- Opening Delimiter -

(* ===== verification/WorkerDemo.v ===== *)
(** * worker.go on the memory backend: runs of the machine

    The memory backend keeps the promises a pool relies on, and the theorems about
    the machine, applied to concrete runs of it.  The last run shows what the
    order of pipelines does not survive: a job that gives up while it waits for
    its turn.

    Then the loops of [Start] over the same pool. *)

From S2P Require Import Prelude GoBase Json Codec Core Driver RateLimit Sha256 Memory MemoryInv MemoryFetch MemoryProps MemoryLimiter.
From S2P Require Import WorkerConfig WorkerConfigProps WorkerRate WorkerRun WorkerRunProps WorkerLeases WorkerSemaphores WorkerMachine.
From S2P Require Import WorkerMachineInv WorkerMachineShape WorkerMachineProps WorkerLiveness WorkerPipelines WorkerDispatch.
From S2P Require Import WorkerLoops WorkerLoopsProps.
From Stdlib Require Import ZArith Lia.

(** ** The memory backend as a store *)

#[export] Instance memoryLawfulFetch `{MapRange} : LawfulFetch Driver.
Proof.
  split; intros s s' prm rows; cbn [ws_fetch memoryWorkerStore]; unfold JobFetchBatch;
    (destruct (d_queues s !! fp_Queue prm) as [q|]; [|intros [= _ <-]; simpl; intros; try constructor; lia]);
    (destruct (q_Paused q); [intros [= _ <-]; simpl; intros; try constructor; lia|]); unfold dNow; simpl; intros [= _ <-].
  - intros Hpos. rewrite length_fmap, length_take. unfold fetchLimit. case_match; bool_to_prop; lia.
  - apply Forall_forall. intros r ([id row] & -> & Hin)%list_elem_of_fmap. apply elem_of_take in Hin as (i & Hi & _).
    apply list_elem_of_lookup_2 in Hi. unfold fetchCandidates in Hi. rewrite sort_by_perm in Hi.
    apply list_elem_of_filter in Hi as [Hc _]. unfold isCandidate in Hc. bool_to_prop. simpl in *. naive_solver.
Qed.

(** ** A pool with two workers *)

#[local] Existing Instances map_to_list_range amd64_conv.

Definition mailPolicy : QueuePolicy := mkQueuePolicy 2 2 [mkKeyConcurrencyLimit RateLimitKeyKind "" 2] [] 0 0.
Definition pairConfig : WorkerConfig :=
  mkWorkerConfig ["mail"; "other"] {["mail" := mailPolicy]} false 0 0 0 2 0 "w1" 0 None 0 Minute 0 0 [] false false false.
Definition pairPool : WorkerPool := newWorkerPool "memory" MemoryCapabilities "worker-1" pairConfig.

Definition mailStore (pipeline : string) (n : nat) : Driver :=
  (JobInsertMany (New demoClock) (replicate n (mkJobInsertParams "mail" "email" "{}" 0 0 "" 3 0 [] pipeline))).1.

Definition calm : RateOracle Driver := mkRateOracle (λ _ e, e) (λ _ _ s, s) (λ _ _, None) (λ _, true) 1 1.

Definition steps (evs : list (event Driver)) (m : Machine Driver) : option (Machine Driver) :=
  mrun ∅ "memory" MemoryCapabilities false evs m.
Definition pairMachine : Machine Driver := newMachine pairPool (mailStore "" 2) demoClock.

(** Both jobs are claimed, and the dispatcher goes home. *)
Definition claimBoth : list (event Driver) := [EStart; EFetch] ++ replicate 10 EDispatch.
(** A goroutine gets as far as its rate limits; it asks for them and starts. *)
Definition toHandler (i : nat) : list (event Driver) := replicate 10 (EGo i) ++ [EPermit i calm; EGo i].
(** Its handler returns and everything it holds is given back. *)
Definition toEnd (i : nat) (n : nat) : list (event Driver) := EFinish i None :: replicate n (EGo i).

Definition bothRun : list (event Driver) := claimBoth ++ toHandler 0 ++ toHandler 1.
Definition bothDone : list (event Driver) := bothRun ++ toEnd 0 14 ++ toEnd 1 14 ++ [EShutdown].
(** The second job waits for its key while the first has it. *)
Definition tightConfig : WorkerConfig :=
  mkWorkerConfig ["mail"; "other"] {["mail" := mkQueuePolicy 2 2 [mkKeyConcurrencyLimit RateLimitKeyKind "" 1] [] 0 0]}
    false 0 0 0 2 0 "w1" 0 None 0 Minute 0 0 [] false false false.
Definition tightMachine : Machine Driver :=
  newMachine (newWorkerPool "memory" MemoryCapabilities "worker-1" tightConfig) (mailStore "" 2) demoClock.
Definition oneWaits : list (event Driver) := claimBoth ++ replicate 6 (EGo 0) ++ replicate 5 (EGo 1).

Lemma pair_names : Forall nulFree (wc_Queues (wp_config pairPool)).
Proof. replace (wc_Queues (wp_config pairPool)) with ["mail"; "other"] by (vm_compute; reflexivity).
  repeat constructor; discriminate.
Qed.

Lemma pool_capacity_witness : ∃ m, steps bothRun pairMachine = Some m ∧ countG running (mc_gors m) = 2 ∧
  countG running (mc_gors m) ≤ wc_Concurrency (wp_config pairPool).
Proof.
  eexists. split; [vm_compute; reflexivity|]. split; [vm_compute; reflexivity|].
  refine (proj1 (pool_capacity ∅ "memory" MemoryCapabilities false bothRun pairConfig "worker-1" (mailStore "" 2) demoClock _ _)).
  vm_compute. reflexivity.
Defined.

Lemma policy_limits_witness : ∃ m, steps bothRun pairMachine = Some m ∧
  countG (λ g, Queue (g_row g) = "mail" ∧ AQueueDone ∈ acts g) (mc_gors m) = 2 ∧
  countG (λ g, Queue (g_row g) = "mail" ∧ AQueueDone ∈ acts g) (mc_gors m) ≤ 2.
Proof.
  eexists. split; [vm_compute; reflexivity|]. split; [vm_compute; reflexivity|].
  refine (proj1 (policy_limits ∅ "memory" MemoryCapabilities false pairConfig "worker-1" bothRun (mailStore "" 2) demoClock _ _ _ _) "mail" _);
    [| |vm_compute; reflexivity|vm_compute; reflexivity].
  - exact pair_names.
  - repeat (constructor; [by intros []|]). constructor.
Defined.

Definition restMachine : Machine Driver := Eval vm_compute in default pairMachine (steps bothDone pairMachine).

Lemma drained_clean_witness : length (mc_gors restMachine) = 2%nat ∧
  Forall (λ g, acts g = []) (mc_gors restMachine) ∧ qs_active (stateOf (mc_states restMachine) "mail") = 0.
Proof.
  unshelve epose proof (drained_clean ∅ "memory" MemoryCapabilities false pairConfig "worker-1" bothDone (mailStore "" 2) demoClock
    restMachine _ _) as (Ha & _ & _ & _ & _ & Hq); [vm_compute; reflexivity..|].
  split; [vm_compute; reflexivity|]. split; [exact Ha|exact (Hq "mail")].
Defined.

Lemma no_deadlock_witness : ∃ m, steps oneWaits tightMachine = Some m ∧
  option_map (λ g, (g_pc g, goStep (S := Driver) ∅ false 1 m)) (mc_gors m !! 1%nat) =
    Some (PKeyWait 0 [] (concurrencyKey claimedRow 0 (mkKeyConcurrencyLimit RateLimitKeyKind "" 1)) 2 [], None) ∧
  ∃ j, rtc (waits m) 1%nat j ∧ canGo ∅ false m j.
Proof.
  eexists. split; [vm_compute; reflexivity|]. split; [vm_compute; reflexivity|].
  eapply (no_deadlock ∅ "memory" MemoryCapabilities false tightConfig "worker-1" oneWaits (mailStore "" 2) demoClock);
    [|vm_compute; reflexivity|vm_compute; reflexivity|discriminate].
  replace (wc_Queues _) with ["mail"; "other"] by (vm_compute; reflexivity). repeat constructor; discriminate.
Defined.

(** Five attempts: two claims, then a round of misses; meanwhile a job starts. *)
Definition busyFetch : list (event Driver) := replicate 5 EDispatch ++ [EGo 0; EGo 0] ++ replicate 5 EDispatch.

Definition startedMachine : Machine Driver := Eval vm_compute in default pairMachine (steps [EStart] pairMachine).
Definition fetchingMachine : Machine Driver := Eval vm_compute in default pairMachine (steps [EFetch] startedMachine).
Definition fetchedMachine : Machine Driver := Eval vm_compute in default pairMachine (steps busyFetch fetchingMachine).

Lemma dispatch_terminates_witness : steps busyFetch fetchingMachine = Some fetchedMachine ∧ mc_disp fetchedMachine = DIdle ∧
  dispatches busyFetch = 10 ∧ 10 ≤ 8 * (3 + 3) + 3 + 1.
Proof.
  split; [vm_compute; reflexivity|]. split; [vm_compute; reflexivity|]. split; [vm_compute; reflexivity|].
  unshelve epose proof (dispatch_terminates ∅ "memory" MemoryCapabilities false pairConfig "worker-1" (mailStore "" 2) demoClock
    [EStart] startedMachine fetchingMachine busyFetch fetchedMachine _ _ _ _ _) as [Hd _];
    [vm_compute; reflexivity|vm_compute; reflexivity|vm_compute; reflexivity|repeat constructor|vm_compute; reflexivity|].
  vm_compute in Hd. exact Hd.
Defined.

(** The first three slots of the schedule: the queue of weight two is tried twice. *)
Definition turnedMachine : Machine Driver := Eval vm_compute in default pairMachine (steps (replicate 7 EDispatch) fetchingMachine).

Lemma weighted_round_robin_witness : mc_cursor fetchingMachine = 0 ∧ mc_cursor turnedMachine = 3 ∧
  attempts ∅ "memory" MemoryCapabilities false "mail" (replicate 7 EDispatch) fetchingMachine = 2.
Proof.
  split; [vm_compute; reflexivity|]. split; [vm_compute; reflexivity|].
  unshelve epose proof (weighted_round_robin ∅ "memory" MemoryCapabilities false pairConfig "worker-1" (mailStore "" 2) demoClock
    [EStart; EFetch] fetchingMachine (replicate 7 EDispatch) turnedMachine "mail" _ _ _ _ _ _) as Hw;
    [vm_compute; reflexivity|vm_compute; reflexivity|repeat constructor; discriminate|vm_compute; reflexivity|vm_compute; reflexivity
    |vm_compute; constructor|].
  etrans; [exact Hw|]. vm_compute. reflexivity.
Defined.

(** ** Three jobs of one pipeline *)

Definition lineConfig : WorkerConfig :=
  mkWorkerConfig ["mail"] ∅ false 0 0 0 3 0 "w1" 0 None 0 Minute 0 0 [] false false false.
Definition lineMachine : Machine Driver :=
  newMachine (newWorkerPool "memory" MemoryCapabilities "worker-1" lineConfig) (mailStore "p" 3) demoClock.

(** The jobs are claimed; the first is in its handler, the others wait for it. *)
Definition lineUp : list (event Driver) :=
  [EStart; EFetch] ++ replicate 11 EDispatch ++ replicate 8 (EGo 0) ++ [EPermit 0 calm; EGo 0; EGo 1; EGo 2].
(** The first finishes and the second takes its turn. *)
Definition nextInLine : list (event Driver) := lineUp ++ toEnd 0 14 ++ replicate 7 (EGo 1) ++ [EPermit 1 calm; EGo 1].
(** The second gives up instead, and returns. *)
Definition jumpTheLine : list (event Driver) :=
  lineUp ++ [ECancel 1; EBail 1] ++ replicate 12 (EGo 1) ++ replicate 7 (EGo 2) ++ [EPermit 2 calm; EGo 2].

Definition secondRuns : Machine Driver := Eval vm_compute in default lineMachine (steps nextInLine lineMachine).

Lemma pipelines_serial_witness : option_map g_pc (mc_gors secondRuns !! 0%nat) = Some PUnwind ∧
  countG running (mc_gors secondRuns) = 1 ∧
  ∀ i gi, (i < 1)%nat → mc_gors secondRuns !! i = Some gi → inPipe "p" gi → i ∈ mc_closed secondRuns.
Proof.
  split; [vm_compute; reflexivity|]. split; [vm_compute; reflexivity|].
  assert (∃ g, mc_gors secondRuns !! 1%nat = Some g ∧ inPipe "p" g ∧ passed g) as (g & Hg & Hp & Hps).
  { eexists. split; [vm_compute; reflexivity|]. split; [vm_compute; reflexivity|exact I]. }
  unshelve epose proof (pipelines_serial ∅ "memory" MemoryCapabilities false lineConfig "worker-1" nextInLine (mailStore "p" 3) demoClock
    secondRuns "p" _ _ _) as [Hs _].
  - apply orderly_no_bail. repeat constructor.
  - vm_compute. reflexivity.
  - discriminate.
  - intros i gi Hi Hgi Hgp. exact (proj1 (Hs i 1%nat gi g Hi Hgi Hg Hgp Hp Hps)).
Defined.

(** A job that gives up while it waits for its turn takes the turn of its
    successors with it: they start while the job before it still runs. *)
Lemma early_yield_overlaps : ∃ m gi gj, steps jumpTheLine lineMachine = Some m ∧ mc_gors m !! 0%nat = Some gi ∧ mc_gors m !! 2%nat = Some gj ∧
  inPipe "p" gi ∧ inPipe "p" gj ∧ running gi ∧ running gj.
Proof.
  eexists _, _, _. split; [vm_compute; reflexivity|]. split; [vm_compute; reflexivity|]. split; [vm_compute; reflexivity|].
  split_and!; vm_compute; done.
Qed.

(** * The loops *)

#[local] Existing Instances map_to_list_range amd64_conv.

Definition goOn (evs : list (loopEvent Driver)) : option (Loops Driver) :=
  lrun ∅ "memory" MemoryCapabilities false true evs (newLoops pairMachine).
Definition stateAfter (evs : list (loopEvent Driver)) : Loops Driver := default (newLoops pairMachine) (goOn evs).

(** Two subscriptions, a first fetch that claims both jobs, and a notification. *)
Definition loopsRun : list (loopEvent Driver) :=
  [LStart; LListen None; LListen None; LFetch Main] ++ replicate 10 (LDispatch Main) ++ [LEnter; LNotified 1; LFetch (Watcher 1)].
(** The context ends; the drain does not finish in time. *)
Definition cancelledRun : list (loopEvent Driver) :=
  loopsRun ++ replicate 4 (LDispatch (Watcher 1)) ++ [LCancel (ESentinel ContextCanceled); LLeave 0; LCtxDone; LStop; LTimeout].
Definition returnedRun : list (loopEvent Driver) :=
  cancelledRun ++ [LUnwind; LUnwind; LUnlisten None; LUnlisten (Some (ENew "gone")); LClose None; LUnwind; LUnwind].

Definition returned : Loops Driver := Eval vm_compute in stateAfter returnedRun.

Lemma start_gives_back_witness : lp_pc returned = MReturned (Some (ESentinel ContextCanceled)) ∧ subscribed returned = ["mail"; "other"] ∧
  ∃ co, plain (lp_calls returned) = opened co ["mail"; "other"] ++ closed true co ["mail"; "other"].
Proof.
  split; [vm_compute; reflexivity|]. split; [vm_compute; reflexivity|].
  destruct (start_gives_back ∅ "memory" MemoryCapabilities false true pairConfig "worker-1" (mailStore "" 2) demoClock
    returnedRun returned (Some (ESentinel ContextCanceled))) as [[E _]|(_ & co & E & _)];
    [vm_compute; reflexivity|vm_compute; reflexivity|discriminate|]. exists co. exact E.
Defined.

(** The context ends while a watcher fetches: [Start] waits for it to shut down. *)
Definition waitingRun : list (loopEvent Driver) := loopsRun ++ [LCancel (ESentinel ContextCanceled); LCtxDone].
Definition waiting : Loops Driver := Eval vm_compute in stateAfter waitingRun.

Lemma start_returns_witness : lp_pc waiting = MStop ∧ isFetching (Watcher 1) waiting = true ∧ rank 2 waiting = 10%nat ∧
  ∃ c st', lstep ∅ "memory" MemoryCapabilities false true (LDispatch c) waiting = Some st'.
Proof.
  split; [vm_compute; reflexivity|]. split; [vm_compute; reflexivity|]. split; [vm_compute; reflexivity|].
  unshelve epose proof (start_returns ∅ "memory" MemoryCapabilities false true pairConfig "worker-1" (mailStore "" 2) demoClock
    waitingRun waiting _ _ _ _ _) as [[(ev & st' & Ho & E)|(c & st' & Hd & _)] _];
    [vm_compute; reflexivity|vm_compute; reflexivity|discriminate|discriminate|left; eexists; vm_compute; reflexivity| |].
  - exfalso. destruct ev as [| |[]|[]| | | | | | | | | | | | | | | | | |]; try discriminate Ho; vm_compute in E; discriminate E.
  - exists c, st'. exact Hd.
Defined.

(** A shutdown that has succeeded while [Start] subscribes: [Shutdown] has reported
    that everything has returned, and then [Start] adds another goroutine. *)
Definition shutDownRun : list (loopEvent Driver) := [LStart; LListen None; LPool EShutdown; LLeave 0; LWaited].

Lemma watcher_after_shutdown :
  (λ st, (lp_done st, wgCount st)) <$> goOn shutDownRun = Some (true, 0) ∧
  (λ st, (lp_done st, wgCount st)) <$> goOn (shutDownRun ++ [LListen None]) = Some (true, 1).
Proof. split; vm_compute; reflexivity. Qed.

- Closing Delimiter -

→ **EXERCISE REQUIREMENTS**
Show every line from the entries above in which the word "cancelledRun" appears.

→ **ANSWER TO THE PROBLEM**
Definition cancelledRun : list (loopEvent Driver) :=
  cancelledRun ++ [LUnwind; LUnwind; LUnlisten None; LUnlisten (Some (ENew "gone")); LClose None; LUnwind; LUnwind].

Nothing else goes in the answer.